### TASK ITEM
Set down exactly, from the records below, the line with "Forall (fun c => c <> 0) txt ->" through the line with "(destruct fuel as", and nothing else.

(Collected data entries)

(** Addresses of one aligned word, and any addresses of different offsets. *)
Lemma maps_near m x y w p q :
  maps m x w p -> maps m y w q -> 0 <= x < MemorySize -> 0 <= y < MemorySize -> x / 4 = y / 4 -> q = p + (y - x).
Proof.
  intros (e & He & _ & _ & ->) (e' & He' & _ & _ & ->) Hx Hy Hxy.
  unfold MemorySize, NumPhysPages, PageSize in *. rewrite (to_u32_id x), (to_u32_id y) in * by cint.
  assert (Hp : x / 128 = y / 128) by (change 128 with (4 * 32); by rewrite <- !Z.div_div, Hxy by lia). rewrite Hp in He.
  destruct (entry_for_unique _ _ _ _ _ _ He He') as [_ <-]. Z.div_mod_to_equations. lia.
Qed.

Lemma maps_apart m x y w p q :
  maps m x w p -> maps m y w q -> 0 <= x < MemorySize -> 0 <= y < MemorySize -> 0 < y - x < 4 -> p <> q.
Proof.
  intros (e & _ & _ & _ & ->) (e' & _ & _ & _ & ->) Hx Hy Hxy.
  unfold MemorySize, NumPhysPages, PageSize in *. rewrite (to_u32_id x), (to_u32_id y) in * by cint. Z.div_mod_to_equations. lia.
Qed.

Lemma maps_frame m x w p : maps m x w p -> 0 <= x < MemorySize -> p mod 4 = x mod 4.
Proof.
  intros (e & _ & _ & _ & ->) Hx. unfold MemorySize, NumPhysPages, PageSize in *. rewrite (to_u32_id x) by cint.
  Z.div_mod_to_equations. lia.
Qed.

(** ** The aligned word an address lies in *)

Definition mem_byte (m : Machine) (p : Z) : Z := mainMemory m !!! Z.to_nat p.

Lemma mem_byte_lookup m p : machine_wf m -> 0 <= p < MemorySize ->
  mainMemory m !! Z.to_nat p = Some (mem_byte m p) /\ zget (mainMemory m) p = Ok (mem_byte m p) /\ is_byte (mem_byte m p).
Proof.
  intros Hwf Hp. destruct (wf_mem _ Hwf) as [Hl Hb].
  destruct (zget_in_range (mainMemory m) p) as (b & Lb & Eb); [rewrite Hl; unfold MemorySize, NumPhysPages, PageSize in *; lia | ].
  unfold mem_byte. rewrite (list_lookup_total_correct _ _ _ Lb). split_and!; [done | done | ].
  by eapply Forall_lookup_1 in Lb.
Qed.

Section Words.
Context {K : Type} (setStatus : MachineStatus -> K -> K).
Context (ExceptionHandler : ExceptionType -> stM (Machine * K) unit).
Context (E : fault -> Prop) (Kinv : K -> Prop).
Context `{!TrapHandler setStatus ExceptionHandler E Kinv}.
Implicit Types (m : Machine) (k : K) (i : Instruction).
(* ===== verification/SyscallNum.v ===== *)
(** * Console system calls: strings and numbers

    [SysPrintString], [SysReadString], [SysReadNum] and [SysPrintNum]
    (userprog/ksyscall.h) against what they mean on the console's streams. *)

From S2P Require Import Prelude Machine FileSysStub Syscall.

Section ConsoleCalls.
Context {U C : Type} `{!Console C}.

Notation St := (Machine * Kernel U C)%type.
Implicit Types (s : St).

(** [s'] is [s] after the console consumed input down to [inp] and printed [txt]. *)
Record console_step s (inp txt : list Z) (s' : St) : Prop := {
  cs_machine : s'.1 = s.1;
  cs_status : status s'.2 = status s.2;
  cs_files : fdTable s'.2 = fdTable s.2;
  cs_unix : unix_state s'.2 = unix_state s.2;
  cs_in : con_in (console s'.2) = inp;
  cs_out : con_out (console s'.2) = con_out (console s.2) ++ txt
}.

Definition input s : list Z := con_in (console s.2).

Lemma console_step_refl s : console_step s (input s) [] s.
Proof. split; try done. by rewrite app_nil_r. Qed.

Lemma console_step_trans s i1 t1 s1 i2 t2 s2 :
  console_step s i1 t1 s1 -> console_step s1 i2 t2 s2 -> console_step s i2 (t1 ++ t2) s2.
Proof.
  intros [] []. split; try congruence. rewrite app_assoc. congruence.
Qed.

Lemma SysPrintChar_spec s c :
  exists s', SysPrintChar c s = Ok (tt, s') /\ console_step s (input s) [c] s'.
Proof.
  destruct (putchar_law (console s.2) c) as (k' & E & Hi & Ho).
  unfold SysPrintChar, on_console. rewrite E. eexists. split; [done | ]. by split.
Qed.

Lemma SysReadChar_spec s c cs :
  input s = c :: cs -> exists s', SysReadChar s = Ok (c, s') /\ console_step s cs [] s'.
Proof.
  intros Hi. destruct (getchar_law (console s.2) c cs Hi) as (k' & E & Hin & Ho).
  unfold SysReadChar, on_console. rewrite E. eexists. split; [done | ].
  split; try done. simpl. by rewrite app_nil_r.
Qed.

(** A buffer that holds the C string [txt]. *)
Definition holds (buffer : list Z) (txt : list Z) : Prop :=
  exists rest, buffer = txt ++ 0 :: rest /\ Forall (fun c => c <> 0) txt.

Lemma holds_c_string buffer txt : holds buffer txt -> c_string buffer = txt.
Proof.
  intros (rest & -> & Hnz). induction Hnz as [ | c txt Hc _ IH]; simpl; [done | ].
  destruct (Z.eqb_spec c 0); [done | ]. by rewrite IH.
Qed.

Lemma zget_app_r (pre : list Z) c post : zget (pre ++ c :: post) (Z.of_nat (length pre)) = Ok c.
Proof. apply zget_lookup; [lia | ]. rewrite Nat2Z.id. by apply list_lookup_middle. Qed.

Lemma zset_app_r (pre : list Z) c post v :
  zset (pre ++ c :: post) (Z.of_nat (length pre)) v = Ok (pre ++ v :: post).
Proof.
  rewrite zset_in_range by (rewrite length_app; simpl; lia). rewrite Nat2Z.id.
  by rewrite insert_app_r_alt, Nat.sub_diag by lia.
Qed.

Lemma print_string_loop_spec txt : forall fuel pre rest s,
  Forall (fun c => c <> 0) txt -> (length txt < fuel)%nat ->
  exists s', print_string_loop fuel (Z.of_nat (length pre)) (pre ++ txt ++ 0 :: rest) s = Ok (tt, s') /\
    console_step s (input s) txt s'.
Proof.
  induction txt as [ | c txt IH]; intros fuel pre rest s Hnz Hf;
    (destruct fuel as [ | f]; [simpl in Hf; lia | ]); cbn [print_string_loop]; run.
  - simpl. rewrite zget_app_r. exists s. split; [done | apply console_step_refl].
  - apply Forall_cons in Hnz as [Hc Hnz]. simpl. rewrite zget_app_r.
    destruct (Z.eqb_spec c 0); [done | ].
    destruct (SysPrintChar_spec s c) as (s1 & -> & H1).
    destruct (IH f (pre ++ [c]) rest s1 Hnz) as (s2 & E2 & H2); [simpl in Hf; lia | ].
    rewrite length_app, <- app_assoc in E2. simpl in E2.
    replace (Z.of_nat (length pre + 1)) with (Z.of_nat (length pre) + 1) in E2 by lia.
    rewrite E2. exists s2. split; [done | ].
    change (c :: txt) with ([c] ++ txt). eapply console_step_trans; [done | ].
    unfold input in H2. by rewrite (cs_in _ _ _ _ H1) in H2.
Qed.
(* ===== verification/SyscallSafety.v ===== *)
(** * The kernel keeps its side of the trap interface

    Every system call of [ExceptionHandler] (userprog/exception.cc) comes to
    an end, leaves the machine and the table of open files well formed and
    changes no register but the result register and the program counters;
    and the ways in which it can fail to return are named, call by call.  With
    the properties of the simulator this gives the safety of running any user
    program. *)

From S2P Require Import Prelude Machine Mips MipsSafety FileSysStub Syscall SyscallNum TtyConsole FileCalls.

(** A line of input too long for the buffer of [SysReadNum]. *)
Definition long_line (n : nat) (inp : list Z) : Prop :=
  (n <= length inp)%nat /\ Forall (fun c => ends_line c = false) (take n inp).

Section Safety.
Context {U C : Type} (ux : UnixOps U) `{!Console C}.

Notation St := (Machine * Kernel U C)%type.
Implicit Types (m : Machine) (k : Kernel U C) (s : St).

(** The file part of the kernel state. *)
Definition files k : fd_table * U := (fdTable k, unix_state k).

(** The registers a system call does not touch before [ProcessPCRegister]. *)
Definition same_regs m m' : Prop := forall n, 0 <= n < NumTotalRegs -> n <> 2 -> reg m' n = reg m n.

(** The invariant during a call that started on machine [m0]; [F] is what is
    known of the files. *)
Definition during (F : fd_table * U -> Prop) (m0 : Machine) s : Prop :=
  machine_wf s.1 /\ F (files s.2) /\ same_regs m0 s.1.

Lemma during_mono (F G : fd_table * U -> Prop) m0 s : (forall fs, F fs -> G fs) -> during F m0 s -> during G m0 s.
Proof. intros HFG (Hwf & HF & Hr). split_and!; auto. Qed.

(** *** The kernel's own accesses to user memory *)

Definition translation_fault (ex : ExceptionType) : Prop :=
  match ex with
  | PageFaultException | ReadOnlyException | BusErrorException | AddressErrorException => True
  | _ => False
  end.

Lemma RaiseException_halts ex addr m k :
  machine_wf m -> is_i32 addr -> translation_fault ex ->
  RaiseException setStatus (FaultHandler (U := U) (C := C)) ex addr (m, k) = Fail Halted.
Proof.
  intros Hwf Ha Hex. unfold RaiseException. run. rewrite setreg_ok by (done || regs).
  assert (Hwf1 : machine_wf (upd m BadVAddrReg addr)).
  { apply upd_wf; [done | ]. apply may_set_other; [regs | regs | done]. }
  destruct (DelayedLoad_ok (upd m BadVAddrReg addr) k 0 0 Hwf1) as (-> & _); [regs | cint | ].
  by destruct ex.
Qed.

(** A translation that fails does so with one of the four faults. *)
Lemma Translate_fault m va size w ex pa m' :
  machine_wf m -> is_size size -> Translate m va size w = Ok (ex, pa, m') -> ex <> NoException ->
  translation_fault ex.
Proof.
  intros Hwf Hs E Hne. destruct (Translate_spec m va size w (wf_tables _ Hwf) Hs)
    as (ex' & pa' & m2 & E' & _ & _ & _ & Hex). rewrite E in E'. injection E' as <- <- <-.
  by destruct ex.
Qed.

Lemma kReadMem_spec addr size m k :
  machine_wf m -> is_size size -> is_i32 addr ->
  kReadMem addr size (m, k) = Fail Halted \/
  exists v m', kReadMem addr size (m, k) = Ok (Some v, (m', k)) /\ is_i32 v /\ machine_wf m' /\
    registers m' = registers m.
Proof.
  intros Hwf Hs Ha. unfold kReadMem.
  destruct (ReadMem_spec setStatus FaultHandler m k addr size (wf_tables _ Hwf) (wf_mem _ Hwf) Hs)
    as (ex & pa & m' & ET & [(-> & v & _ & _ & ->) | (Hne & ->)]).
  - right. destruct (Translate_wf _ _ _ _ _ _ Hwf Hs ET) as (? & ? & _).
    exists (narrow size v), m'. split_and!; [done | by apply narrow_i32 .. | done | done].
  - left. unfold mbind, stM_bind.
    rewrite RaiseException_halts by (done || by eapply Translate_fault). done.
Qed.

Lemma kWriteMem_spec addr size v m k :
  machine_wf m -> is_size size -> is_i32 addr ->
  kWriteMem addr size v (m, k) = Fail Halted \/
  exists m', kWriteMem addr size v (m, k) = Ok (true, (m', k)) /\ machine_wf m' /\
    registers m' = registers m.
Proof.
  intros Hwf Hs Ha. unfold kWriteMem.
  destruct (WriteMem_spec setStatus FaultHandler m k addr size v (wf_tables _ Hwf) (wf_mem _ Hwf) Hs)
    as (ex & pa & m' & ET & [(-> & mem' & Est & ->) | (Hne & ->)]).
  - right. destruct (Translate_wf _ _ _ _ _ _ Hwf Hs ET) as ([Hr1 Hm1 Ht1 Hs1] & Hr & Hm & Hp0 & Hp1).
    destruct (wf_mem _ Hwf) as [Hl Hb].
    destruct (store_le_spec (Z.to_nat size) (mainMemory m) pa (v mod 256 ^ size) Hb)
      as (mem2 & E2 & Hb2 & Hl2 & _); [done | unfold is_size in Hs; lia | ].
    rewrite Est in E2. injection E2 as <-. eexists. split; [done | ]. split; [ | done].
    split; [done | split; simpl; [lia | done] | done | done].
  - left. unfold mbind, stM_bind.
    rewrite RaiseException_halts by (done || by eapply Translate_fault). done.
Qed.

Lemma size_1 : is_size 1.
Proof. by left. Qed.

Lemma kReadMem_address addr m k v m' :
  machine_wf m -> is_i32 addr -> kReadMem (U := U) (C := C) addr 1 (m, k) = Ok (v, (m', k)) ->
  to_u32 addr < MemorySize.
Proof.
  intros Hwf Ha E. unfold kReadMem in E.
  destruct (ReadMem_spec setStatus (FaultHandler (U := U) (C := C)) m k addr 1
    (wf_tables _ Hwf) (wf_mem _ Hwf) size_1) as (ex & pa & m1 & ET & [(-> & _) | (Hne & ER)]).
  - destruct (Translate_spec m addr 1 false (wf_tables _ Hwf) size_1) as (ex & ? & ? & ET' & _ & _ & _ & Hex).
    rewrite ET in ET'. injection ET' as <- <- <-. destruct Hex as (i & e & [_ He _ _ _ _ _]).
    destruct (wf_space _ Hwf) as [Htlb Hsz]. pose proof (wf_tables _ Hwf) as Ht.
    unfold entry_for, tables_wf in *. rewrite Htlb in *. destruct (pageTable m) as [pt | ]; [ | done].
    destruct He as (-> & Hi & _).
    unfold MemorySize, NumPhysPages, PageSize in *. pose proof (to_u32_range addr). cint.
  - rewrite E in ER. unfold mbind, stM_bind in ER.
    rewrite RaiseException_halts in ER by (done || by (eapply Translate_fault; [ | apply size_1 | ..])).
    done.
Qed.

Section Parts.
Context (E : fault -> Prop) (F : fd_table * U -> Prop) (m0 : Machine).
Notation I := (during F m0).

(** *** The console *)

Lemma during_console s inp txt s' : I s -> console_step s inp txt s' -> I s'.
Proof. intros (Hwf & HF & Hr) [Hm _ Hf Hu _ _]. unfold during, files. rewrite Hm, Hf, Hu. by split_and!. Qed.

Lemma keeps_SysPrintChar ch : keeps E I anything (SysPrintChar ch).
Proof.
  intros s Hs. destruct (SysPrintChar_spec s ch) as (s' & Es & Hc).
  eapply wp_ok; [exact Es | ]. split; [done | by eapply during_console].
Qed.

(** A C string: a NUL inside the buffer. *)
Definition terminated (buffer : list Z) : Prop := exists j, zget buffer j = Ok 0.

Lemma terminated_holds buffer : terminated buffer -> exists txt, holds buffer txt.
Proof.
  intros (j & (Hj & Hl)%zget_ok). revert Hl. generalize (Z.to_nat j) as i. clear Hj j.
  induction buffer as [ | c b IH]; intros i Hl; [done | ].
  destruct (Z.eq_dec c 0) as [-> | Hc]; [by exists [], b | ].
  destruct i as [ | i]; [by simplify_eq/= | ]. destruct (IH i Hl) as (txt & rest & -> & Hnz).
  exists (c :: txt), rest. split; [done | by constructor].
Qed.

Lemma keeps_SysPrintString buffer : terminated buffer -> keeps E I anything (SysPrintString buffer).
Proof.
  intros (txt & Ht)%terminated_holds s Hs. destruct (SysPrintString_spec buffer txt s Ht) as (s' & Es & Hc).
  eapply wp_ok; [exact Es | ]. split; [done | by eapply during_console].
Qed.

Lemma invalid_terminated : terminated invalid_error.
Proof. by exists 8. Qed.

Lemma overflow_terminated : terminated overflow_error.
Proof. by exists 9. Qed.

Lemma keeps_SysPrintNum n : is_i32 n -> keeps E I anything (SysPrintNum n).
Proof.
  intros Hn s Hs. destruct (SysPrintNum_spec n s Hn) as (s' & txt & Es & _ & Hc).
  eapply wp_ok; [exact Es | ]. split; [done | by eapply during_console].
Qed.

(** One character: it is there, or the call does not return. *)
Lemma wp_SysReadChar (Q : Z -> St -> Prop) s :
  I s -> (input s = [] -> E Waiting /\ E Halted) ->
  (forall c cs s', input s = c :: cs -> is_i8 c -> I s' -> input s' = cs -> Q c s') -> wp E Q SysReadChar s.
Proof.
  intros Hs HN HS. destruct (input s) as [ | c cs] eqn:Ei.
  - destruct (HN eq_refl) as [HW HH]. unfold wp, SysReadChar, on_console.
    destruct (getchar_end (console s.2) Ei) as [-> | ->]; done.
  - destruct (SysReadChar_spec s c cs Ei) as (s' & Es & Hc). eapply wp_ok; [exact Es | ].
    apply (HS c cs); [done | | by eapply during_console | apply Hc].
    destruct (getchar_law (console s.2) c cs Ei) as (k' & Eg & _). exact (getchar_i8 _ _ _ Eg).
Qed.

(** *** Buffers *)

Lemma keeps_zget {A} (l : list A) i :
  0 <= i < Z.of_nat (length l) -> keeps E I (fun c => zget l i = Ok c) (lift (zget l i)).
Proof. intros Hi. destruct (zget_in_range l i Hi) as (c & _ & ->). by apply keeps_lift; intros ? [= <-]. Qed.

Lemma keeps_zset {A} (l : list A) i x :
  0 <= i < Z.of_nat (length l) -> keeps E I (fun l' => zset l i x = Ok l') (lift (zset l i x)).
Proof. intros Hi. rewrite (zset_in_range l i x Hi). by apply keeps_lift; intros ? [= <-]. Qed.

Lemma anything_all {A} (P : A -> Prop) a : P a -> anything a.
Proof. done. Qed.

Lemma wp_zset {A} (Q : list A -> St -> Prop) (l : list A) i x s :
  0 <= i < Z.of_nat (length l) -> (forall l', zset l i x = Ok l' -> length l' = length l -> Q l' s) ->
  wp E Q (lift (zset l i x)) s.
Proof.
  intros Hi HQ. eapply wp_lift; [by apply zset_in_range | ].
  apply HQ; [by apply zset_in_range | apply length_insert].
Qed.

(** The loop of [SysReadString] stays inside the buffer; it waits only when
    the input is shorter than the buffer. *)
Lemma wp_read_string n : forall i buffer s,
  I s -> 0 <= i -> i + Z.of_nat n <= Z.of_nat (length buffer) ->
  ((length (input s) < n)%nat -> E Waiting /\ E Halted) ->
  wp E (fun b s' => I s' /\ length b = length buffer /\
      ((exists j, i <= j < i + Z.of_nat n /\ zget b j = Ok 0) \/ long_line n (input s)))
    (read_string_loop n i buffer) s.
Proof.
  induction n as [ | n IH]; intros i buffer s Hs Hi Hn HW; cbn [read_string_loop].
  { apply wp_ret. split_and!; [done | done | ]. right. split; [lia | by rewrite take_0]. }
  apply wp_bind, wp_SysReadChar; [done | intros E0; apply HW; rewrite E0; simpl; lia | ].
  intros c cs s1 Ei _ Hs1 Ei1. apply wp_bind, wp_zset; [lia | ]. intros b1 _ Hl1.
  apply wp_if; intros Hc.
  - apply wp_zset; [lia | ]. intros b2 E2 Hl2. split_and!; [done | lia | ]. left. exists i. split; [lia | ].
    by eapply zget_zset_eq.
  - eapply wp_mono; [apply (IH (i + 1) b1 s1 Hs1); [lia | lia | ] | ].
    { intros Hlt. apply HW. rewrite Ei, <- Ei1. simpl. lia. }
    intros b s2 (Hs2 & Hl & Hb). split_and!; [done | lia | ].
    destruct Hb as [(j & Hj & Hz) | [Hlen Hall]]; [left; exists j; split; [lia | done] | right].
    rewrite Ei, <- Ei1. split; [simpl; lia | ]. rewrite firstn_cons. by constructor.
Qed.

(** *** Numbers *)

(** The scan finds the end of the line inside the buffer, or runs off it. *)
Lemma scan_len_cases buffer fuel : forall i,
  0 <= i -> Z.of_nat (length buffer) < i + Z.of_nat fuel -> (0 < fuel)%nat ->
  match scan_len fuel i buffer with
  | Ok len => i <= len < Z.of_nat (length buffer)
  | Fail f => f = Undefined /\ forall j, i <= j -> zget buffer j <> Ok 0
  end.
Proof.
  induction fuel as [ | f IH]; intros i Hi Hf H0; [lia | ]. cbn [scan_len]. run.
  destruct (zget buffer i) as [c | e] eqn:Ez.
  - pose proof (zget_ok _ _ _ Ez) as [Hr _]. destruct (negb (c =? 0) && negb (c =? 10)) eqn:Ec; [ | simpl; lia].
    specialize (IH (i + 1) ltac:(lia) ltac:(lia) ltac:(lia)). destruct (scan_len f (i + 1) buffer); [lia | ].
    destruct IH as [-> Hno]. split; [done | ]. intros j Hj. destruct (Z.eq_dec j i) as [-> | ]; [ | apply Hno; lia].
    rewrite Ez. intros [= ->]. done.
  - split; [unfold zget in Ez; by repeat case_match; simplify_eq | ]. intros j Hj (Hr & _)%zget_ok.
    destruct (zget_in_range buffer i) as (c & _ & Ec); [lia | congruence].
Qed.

### OUTPUT
  Forall (fun c => c <> 0) txt -> (length txt < fuel)%nat ->
  exists s', print_string_loop fuel (Z.of_nat (length pre)) (pre ++ txt ++ 0 :: rest) s = Ok (tt, s') /\
    console_step s (input s) txt s'.
Proof.
  induction txt as [ | c txt IH]; intros fuel pre rest s Hnz Hf;
    (destruct fuel as [ | f]; [simpl in Hf; lia | ]); cbn [print_string_loop]; run.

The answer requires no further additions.